> [Directions]:
From the entries below, copy every line where the string "library" appears.
Provided material section start
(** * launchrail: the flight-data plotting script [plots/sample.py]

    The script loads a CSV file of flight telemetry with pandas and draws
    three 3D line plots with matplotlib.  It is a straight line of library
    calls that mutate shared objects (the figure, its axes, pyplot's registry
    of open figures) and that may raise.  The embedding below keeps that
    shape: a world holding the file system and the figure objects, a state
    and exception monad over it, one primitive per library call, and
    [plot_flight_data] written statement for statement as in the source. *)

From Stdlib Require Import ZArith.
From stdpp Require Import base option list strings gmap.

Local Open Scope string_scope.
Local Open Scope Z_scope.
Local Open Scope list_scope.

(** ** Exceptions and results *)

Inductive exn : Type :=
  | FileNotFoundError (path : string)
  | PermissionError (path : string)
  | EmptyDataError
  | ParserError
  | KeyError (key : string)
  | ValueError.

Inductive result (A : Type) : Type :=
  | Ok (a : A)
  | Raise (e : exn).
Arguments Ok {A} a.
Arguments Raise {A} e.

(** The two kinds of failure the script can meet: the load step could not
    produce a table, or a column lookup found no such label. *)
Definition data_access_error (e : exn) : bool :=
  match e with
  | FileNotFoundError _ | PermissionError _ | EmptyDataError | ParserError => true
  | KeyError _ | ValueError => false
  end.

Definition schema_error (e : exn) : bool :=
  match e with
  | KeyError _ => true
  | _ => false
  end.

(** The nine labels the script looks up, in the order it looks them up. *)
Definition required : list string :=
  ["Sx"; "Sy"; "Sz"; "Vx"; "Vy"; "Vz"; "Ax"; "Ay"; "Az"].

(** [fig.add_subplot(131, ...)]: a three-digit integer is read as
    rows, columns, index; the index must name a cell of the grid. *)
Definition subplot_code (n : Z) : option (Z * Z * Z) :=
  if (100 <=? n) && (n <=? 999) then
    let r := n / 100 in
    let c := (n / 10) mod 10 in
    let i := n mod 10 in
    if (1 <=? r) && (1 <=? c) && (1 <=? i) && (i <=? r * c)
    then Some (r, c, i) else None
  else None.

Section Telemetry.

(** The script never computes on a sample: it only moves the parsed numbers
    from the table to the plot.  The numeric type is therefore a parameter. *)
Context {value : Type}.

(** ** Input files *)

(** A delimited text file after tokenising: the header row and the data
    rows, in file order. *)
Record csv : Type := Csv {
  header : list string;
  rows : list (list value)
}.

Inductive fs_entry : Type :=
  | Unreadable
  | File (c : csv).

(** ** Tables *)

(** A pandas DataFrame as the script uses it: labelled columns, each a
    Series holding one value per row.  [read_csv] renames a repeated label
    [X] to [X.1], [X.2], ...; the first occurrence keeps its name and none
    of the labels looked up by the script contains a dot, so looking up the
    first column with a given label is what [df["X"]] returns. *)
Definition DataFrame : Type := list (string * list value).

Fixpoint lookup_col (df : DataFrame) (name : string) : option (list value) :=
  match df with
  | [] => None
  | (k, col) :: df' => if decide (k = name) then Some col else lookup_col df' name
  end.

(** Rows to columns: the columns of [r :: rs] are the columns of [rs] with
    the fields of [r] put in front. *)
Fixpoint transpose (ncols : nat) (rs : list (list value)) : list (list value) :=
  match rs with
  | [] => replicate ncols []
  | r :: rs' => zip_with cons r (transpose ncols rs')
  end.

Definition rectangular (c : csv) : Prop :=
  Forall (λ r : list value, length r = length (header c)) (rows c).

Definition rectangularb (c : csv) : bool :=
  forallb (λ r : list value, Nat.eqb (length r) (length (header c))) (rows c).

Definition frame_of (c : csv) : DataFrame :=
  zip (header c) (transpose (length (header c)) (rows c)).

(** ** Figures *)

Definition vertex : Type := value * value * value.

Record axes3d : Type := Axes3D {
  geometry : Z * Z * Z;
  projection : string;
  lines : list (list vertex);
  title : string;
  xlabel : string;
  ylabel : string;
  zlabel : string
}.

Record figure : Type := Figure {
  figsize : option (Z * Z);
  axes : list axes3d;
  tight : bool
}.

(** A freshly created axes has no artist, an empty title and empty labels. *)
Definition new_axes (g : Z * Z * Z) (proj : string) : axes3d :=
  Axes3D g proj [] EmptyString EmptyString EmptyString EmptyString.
Provided material section end
> [Task response]:
    three 3D line plots with matplotlib.  It is a straight line of library
    and exception monad over it, one primitive per library call, and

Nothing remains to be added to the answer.